_WHAT IS NEEDED_
Your answer should be every line from the records that contains "whose".

_INFORMATION_

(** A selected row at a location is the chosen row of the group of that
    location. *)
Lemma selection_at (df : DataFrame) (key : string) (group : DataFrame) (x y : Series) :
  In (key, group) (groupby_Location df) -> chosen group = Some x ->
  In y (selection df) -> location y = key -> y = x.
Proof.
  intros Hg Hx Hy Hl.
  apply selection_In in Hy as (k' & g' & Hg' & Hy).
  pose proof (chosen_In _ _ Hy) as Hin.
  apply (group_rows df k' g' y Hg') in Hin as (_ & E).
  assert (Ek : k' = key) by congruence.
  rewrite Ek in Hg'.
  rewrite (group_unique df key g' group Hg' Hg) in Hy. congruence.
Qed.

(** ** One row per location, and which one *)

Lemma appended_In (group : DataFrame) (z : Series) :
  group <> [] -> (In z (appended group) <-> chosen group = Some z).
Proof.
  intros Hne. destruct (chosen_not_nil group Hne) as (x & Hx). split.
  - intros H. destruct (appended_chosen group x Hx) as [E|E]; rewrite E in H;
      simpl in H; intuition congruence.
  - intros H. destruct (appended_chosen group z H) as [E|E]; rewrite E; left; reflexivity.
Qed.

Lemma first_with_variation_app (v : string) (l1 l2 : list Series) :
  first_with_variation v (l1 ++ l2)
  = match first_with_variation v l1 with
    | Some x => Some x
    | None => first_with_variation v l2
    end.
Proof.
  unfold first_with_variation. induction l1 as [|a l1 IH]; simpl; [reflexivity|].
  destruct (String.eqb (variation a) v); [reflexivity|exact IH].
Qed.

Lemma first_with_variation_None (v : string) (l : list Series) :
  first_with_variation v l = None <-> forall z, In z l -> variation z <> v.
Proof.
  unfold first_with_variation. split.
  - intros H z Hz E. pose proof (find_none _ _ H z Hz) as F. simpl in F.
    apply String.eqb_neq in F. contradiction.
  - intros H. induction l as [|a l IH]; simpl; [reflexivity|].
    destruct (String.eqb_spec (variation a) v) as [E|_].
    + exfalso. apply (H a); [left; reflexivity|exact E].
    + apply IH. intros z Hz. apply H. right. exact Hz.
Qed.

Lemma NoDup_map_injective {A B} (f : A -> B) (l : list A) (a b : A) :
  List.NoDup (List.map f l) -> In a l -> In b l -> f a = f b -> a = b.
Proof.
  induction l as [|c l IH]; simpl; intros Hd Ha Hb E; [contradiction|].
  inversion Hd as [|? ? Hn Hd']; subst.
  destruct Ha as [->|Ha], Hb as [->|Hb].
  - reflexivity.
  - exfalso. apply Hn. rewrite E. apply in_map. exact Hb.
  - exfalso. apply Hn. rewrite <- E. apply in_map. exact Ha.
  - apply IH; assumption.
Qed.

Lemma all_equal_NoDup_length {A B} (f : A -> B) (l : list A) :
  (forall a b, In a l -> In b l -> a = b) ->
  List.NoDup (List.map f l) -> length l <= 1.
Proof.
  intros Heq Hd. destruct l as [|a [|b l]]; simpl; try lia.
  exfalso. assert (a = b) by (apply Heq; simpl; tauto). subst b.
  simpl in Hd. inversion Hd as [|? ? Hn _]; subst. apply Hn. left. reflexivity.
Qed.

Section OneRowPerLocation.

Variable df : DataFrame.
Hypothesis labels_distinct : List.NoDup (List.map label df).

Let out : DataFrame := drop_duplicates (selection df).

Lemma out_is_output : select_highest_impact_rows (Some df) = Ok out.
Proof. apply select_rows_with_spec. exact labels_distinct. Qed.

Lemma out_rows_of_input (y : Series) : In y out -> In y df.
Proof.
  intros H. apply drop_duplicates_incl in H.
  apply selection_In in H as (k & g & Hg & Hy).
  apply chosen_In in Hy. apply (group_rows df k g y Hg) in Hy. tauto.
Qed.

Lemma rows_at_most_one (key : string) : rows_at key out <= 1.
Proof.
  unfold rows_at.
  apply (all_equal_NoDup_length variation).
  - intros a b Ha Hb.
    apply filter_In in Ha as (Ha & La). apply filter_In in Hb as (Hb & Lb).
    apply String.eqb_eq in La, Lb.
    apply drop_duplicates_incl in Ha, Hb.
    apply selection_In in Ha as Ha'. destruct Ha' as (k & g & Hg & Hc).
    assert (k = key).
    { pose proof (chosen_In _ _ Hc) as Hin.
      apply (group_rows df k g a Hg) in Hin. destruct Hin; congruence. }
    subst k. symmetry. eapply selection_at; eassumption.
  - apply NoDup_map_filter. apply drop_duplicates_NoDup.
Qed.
--
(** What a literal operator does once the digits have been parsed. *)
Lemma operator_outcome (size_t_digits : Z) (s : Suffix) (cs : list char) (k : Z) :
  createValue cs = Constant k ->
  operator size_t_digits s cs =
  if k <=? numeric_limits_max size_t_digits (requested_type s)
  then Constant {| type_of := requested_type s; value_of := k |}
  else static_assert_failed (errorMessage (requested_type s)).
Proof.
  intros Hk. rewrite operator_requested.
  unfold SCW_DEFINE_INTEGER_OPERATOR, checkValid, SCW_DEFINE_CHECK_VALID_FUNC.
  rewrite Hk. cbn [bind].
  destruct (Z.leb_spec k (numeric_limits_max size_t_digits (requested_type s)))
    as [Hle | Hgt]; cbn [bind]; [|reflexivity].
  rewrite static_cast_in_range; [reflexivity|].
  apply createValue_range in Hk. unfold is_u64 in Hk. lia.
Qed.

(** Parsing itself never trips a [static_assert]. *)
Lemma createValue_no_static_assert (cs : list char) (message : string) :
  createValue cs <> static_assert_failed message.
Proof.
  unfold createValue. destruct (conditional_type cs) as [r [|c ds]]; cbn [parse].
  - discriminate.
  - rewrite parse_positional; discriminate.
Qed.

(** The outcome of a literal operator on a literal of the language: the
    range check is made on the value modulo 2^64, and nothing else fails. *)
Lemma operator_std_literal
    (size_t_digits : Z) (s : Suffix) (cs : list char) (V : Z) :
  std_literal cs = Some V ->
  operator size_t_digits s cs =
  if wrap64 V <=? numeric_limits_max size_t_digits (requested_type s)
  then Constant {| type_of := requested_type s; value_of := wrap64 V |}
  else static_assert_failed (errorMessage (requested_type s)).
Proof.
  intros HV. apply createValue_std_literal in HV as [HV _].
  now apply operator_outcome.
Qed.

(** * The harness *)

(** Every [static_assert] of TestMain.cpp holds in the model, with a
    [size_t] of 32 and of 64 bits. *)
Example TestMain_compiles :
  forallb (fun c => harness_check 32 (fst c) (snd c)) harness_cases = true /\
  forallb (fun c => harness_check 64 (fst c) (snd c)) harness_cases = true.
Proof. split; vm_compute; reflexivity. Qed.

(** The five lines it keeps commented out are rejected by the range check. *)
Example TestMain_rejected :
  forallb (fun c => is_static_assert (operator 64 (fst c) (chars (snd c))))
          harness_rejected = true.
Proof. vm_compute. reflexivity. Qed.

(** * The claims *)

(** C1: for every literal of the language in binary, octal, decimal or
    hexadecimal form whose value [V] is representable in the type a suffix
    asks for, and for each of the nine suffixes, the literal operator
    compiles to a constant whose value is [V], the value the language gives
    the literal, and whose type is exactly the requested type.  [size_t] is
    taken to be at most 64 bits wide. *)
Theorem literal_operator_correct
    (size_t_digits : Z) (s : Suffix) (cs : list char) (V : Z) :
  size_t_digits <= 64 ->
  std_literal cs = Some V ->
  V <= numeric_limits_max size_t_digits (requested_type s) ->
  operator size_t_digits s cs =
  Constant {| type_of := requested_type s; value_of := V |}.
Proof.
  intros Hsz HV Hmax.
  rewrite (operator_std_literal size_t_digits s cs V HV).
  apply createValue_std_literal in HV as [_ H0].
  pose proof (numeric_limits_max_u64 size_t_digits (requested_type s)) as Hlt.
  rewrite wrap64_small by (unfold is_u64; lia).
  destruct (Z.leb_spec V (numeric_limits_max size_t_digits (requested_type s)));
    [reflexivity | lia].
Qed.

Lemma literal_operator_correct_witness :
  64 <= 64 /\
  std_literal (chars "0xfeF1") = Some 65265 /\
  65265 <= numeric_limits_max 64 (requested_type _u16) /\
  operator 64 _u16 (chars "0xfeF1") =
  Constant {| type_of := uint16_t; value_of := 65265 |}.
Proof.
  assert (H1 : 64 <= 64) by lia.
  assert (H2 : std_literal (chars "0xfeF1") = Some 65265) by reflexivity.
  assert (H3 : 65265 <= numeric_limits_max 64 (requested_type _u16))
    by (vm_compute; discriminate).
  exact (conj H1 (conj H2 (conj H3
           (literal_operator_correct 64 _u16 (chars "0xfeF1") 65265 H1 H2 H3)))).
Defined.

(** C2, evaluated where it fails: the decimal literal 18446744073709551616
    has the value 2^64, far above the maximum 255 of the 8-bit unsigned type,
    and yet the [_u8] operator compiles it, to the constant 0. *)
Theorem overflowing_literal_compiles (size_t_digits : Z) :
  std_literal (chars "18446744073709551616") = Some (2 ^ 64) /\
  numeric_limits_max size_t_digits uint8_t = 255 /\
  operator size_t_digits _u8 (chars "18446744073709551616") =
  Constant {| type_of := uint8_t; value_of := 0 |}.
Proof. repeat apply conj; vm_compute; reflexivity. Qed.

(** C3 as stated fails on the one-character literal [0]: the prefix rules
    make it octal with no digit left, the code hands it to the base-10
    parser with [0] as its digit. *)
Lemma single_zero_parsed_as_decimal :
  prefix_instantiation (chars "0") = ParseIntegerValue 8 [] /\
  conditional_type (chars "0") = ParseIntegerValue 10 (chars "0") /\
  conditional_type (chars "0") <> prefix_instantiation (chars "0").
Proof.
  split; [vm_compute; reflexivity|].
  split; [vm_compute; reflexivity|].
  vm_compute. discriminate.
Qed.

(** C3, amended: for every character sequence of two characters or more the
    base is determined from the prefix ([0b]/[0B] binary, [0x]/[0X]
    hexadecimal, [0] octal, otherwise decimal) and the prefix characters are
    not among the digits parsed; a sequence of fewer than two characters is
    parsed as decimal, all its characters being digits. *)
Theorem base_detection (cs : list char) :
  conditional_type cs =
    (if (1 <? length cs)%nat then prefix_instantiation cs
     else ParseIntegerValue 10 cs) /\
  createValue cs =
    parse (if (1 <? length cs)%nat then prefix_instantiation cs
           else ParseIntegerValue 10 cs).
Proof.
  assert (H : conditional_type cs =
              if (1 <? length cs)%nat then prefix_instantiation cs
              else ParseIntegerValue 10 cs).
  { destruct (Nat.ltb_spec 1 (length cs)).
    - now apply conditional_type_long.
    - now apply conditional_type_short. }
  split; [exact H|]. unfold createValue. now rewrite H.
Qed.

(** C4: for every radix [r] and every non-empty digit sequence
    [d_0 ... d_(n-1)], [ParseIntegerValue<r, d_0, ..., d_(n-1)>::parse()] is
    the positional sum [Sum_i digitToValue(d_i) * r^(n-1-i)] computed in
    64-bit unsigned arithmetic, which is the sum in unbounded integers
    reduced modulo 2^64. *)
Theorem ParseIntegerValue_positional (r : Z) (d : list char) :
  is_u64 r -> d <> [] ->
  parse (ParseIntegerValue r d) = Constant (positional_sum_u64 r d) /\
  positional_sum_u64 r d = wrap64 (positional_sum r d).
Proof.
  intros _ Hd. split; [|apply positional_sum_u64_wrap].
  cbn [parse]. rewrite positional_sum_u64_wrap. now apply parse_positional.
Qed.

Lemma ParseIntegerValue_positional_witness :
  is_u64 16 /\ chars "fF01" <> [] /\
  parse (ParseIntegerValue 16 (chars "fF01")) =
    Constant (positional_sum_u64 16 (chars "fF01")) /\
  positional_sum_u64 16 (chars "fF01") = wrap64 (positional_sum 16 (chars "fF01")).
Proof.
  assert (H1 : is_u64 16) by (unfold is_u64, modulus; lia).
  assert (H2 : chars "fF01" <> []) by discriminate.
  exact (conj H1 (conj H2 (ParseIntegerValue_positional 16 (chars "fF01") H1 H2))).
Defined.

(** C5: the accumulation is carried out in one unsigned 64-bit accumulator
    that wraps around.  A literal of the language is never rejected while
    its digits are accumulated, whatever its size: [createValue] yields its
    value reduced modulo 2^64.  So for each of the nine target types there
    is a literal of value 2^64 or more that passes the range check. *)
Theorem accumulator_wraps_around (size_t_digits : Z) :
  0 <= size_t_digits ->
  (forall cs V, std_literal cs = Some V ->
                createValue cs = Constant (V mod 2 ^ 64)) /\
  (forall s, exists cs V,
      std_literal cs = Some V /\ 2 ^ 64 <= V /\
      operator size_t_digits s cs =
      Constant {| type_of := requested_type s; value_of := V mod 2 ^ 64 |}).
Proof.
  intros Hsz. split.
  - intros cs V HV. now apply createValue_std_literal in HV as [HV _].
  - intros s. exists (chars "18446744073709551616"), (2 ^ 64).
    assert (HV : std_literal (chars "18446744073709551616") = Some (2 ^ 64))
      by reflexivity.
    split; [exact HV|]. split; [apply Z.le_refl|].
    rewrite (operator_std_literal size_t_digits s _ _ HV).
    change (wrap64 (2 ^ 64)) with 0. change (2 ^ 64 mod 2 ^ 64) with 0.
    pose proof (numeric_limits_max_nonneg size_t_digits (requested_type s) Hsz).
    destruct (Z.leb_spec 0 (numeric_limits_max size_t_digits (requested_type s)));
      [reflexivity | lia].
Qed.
* * *
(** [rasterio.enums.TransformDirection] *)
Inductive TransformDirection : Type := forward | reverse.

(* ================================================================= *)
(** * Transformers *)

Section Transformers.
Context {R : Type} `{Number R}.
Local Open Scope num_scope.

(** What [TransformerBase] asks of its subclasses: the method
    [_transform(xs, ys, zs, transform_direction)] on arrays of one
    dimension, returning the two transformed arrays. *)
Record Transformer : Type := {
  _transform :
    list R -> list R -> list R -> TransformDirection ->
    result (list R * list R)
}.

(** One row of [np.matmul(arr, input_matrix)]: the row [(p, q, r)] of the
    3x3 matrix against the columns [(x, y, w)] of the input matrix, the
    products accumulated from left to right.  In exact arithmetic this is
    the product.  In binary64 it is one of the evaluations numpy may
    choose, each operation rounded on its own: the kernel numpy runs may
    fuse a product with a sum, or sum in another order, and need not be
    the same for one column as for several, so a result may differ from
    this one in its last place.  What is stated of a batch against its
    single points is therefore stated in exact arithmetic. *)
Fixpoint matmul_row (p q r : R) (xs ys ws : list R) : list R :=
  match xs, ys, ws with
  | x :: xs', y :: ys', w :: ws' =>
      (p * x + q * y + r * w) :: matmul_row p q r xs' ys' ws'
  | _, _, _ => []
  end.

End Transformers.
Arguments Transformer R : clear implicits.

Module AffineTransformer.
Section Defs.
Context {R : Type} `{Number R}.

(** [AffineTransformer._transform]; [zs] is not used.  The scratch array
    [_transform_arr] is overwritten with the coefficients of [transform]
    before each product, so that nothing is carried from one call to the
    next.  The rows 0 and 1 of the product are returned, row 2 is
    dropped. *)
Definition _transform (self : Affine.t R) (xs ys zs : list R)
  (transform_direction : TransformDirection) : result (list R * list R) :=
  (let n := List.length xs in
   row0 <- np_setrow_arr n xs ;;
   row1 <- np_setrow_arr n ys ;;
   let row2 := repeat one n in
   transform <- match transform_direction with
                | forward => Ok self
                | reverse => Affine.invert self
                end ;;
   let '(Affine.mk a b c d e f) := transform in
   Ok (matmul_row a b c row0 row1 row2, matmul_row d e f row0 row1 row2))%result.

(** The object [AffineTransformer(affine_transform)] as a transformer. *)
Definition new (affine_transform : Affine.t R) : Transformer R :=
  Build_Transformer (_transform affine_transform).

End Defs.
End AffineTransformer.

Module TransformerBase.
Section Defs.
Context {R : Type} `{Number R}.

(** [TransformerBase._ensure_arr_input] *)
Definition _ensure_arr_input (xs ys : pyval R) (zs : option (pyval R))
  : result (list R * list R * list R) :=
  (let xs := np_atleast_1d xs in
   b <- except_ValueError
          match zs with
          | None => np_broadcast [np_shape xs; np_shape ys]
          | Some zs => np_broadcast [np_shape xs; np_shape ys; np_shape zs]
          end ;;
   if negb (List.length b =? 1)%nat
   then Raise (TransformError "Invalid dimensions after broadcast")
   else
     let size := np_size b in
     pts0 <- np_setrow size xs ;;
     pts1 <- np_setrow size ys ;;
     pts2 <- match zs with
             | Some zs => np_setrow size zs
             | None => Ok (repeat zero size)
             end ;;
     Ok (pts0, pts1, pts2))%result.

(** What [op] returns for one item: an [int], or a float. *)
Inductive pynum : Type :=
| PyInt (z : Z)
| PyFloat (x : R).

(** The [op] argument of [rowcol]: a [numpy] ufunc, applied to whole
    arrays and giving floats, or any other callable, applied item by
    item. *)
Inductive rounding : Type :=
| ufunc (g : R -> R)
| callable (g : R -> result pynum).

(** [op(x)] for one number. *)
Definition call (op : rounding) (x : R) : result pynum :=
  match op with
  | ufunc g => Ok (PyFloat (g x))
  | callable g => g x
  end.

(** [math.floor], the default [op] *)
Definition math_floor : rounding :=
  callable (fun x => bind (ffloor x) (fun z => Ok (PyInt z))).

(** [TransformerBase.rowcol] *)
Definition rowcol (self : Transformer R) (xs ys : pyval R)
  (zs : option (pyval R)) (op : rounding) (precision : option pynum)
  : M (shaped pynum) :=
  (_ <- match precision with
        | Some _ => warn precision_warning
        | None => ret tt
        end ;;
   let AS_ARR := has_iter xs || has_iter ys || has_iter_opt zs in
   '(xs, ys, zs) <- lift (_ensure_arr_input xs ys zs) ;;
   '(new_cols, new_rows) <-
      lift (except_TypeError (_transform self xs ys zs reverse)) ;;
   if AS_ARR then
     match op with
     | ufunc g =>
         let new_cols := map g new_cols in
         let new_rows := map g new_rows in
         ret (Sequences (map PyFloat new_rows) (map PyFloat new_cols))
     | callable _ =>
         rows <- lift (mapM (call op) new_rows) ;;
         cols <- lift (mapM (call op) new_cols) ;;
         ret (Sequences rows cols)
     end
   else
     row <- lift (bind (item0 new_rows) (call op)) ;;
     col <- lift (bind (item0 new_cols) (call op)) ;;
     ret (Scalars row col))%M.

_EXERCISE RESPONSE_
    hexadecimal form whose value [V] is representable in the type a suffix
    compiles to a constant whose value is [V], the value the language gives
    the literal, and whose type is exactly the requested type.  [size_t] is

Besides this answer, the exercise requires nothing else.